**Task to carry out:**
Using the data that follows, return exactly the lines from the one that contains "destruct (oneOfString key" through the one that contains "[[router field]|] eqn:S1.", ends included.
** Opening Provided data block **
(* ===== verification/AdmissionRoutes.v ===== *)
(** * Stack admission: names and routes

    The names an admitted stack may use are its own, so that two stacks of which
    neither is named inside the other's namespace share none; and every Traefik
    label of an admitted stack belongs to a router that is encrypted or
    internal. *)

From Stdlib Require Import ZArith Lia Bool Ascii String.
From stdpp Require Import base tactics list strings gmap.
From S2P Require Import Prelude GoStrings GoText GoNumbers GoYaml ComposePolicy RoutingTypes RoutingDomain RoutingLabels Admission.

Local Open Scope string_scope.
Local Open Scope list_scope.
Local Open Scope bool_scope.
Local Open Scope Z_scope.

(** ** Text *)

Lemma bytes_substring n m s : bytes (String.substring n m s) = take m (drop n (bytes s)).
Proof.
  revert n m. induction s as [|c s IH]; intros [|n] [|m]; try done.
  - change (c :: bytes (String.substring 0 m s) = c :: take m (bytes s)). by rewrite IH.
  - exact (IH n 0%nat).
  - exact (IH n (S m)).
Qed.

Lemma HasSuffix_split s suffix : HasSuffix s suffix = true -> s = (TrimSuffix s suffix ++ suffix)%string.
Proof.
  intros Hs. unfold TrimSuffix. rewrite Hs. unfold HasSuffix in Hs. apply andb_prop in Hs as [Hl E%String.eqb_eq].
  apply (f_equal bytes) in E. rewrite bytes_substring in E. apply Z.leb_le in Hl. unfold len in Hl.
  rewrite <- (of_bytes_bytes s) at 1. rewrite <- (of_bytes_bytes (_ ++ suffix)%string), bytes_app, bytes_of_bytes. f_equal.
  rewrite <- (take_drop (String.length s - String.length suffix) (bytes s)) at 1. f_equal. rewrite <- E.
  rewrite take_ge; [done|]. rewrite length_drop, length_bytes. lia.
Qed.

Lemma HasPrefix_split s p : HasPrefix s p = true -> s = (p ++ TrimPrefix s p)%string.
Proof.
  intros Hp. unfold TrimPrefix. rewrite Hp. apply prefix_split in Hp as [t ->].
  by rewrite bytes_app, <- length_bytes, drop_app_length, of_bytes_bytes.
Qed.

Lemma HasPrefix_bytes s p : HasPrefix s p = true <-> bytes p `prefix_of` bytes s.
Proof.
  split.
  - intros [t ->]%prefix_split. rewrite bytes_app. by eexists.
  - intros [k E]. assert (s = (p ++ of_bytes k)%string) as ->; [|apply prefix_append].
    by rewrite <- (of_bytes_bytes s), E, <- (of_bytes_bytes (p ++ _)%string), bytes_app, bytes_of_bytes.
Qed.

(** Two namespaces with a separator share a name only when they are the same or
    one is named inside the other. *)
Lemma namespaces_apart a b ca cb name :
  HasPrefix name (a ++ String ca "")%string = true -> HasPrefix name (b ++ String cb "")%string = true ->
  a = b \/ HasPrefix b (a ++ String ca "")%string = true \/ HasPrefix a (b ++ String cb "")%string = true.
Proof.
  rewrite !HasPrefix_bytes, !bytes_app. cbn [bytes list_ascii_of_string]. intros [x Ex] [y Ey]. rewrite Ex in Ey.
  rewrite <- !app_assoc in Ey. destruct (Nat.lt_trichotomy (length (bytes a)) (length (bytes b))) as [Hlt|[Heq|Hgt]].
  - right. left. apply (f_equal (take (length (bytes b)))) in Ey. rewrite take_app_length, take_app_ge in Ey by lia.
    destruct (length (bytes b) - length (bytes a))%nat as [|n] eqn:D; [lia|]. exists (take n x). rewrite <- Ey, <- app_assoc. done.
  - left. apply app_inj_1 in Ey as [Ey _]; [|done]. by rewrite <- (of_bytes_bytes a), Ey, of_bytes_bytes.
  - right. right. apply (f_equal (take (length (bytes a)))) in Ey. rewrite take_app_length in Ey. symmetry in Ey. rewrite take_app_ge in Ey by lia.
    destruct (length (bytes a) - length (bytes b))%nat as [|n] eqn:D; [lia|]. exists (take n y). rewrite <- Ey, <- app_assoc. done.
Qed.

Section Routes.
Context `{CaseTable} `{ComposeLib}.

(** ** Labels *)

Definition router_prefix : string := "traefik.http.routers.".
Definition service_prefix : string := "traefik.http.services.".

Definition label_key (prefix router field : string) : string := (prefix ++ router ++ "." ++ field)%string.

Lemma split_field_ok remainder fields router field :
  split_field remainder fields = Some (router, field) -> remainder = (router ++ "." ++ field)%string /\ In field fields.
Proof.
  induction fields as [|f fields IH]; simpl; [done|]. destruct (HasSuffix remainder _) eqn:Hs.
  - destruct (_ =? "")%string; [done|]. intros [= <- <-]. split; [by apply HasSuffix_split|by left].
  - intros Hr. apply IH in Hr as [? ?]. auto.
Qed.

Lemma splitTraefikLabel_ok key prefix router field :
  splitTraefikLabel key prefix = Some (router, field) -> key = label_key prefix router field /\ In field label_fields.
Proof.
  unfold splitTraefikLabel. destruct (HasPrefix key prefix) eqn:Hp; [|done]. destruct (_ =? "")%string; [done|].
  intros [E Hin]%split_field_ok. split; [|done]. unfold label_key. rewrite <- E. by apply HasPrefix_split.
Qed.

(** The fields a router may have. *)
Definition router_fields : list string :=
  ["rule"; "tls.certresolver"; "entrypoints"; "service"; "observability.metrics"; "observability.accesslogs"; "tls"].

Lemma set_router_ok stack router field v c c' :
  set_router stack router field v c = Ok c' ->
  HasPrefix router (stack ++ "-")%string = true /\ In field router_fields /\ servicePorts c' = servicePorts c /\ hasTraefikLabel c' = true /\
  exists e, routers c' = <[router := e]> (routers c) /\
    let old := match routers c !! router with Some e => e | None => mkRouter "" "" "" "" end in
    ar_rule e = (if (field =? "rule")%string then v else ar_rule old) /\
    ar_resolver e = (if (field =? "tls.certresolver")%string then v else ar_resolver old) /\
    ar_entrypoints e = (if (field =? "entrypoints")%string then v else ar_entrypoints old).
Proof.
  unfold set_router. destruct (HasPrefix router _); [|done]. cbn [negb]. cbv zeta.
  set (old := match routers c !! router with Some e => e | None => _ end).
  intros Hc. split; [done|].
  assert (In field router_fields /\ exists e, c' = mkCollected (<[router := e]> (routers c)) (servicePorts c) true /\
    ar_rule e = (if (field =? "rule")%string then v else ar_rule old) /\
    ar_resolver e = (if (field =? "tls.certresolver")%string then v else ar_resolver old) /\
    ar_entrypoints e = (if (field =? "entrypoints")%string then v else ar_entrypoints old)) as (Hf & e & -> & Hrest).
  { unfold router_fields. destruct (String.eqb_spec field "rule") as [->|N1]; [split; [by left|]; injection Hc as <-; by eexists|].
    destruct (String.eqb_spec field "tls.certresolver") as [->|N2]; [split; [right; by left|]; injection Hc as <-; by eexists|].
    destruct (String.eqb_spec field "entrypoints") as [->|N3]; [split; [do 2 right; by left|]; injection Hc as <-; by eexists|].
    destruct (String.eqb_spec field "service") as [->|N4]; [split; [do 3 right; by left|]; injection Hc as <-; by eexists|].
    destruct (oneOfString field _) eqn:F; [|done]. destruct (oneOfString v _); [|done]. apply oneOfString_In in F.
    split; [simpl in F |- *; tauto|]. injection Hc as <-. by eexists. }
  split; [done|]. split; [done|]. split; [done|]. by exists e.
Qed.

Lemma set_port_ok stack router field v c c' :
  set_port stack router field v c = Ok c' ->
  HasPrefix router (stack ++ "-")%string = true /\ field = "loadbalancer.server.port" /\ routers c' = routers c /\ hasTraefikLabel c' = true.
Proof.
  unfold set_port. destruct (HasPrefix router _); [|done]. simpl. destruct (String.eqb_spec field "loadbalancer.server.port"); [|done].
  by intros [= <-].
Qed.

(** What one label does. *)
Lemma collect_ok stack c key v c' :
  collect stack (Ok c) (key, v) = Ok c' ->
  (HasPrefix key "traefik." = false /\ c' = c) \/
  (In key ["traefik.enable"; "traefik.swarm.network"] /\ routers c' = routers c /\ hasTraefikLabel c' = true) \/
  (exists router field, key = label_key router_prefix router field /\ set_router stack router field v c = Ok c') \/
  (exists router, key = label_key service_prefix router "loadbalancer.server.port" /\ HasPrefix router (stack ++ "-")%string = true /\
     routers c' = routers c /\ hasTraefikLabel c' = true).
Proof.
  unfold collect. destruct (HasPrefix key "traefik."); [|intros [= <-]; by left]. cbn [negb].
  destruct (oneOfString key _) eqn:O1; [intros [= <-]; right; left; split; [by apply oneOfString_In|done]|].
  destruct (splitTraefikLabel key "traefik.http.routers.") as [[router field]|] eqn:S1.
  - intros Hs. do 2 right. left. exists router, field. split; [|done]. by apply splitTraefikLabel_ok in S1 as [? _].
  - destruct (splitTraefikLabel key "traefik.http.services.") as [[router field]|] eqn:S2; [|done]. intros Hs. do 3 right.
    apply set_port_ok in Hs as (Hp & -> & Hr & Ht). exists router. apply splitTraefikLabel_ok in S2 as [? _]. done.
Qed.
** Closing Provided data block **
**Answer to this problem:**
  destruct (oneOfString key _) eqn:O1; [intros [= <-]; right; left; split; [by apply oneOfString_In|done]|].
  destruct (splitTraefikLabel key "traefik.http.routers.") as [[router field]|] eqn:S1.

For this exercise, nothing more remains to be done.